* Your instructions
Restate word for word the lines of the records below, starting at the line that contains "split; [done |]. rewrite" and ending at the line that contains "destruct (complete p", with both of those lines included and nothing else.

* Source records
___
Lemma apply_evolves k o l :
  wf l ->
  (exists g, o = Rotate g /\ generation (apply o l) = g /\
    GenerationToken.epoch (generation l) < GenerationToken.epoch g /\
    records (apply o l) = ∅) \/
  (generation (apply o l) = generation l /\
   evolves k o (records l !! k) (records (apply o l) !! k)).
Proof.
  intros Hl. destruct o as [p c h now g | p c now g | p c now g | p c out now g | g]; simpl.
  - right. pose proof (admit_cases p c h now g l) as H.
    pose proof (opened_lookup_evolves k (Admit p c h now g) now l Hl) as Hop.
    assert (records (opened now l) !! k = records l !! k \/
            records (opened now l) !! k = None) as Hop'
      by (destruct (opened_lookup k now l) as [? | [? _]]; auto).
    destruct (admit_command p c h now g l) as [l' r]. cbv zeta in H. cbn [fst].
    destruct H as [(-> & _) | (Hh & H)]; [split; [done | apply ev_same] |].
    destruct H as [(s & Hs & [(-> & _) | [(-> & _) | (-> & Ho & _)]]) |
      (Hs & [(-> & _) | [(-> & Ho & _) | (l2 & Ho & Hl2 & -> & _)]])];
      (split; [try done |]).
    + done.
    + done.
    + rewrite file_lookup. case_decide as Hk; [| done].
      eapply evolves_forget_trans; [done | done |]. right. left. subst k. eauto.
    + done.
    + done.
    + destruct Hl2 as [(-> & _) | (_ & Hev)]; [done |].
      by destruct (evict_keeps _ _ Hev) as (_ & ? & _).
    + rewrite file_lookup. case_decide as Hk.
      { apply (evolves_forget_trans _ _ _ _ _ Hop Hop'). right. right. subst k.
        split; [done |]. eexists. split; [done |]. simpl. by rewrite bool_decide_true. }
      destruct Hl2 as [(-> & _) | (_ & Hev)]; [done |].
      destruct (evict_lookup _ _ k Hev) as [-> | (-> & s & Hks & Ht)]; [done |].
      destruct Hop' as [Heq | Heq]; rewrite Heq in Hks; [| done].
      rewrite Hks. by apply ev_forget.
  - right. pose proof (lookup_cases p c now g l) as H.
    pose proof (opened_lookup_evolves k (Lookup p c now g) now l Hl) as Hop.
    assert (records (opened now l) !! k = records l !! k \/
            records (opened now l) !! k = None) as Hop'
      by (destruct (opened_lookup k now l) as [? | [? _]]; auto).
    destruct (lookup_command p c now g l) as [l' r]. cbv zeta in H. cbn [fst].
    destruct H as [(-> & _) | (Hh & H)]; [split; [done | apply ev_same] |].
    destruct H as [(-> & _) | (s & Hs & [(-> & _) | (-> & Ho & _)])]; [done | done |].
    split; [done |]. rewrite file_lookup. case_decide as Hk; [| done].
    eapply evolves_forget_trans; [done | done |]. right. left. subst k. eauto.
  - right. pose proof (mark_running_cases p c now g l) as H.
    destruct (mark_running p c now g l) as [l' r]. cbv zeta in H. cbn [fst].
    destruct H as [(-> & _) | (Hh & [(-> & _) | (s & Hs & [(-> & _) | [(-> & _) | (Hst & Ho & -> & _)]])])];
      (split; [done |]); try apply ev_same.
    rewrite file_lookup. case_decide as Hk; [subst k; rewrite Hs; by apply ev_run | apply ev_same].
  - right. pose proof (complete_cases p c out now g l) as H.
    destruct (complete p c out now g l) as [l' r]. cbv zeta in H. cbn [fst].
    destruct H as [(-> & _) | (Hh & [(-> & _) | (s & Hs & [(-> & _) | [(-> & _) | (Hst & Ho & -> & _)]])])];
      (split; [done |]); try apply ev_same.
    rewrite file_lookup. case_decide as Hk; [| apply ev_same].
    subst k. rewrite Hs. apply ev_complete; [| done | done]. simpl. by rewrite bool_decide_true.
  - destruct (ledger_rotate_cases g l) as [(e & -> & _) | (-> & _ & ? & _)]; simpl;
      [right; split; [done | apply ev_same] | left; by exists g].
Qed.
___
* Problem solution
    split; [done |]. rewrite file_lookup. case_decide as Hk; [| done].
    eapply evolves_forget_trans; [done | done |]. right. left. subst k. eauto.
  - right. pose proof (mark_running_cases p c now g l) as H.
    destruct (mark_running p c now g l) as [l' r]. cbv zeta in H. cbn [fst].
    destruct H as [(-> & _) | (Hh & [(-> & _) | (s & Hs & [(-> & _) | [(-> & _) | (Hst & Ho & -> & _)]])])];
      (split; [done |]); try apply ev_same.
    rewrite file_lookup. case_decide as Hk; [subst k; rewrite Hs; by apply ev_run | apply ev_same].
  - right. pose proof (complete_cases p c out now g l) as H.
    destruct (complete p c out now g l) as [l' r]. cbv zeta in H. cbn [fst].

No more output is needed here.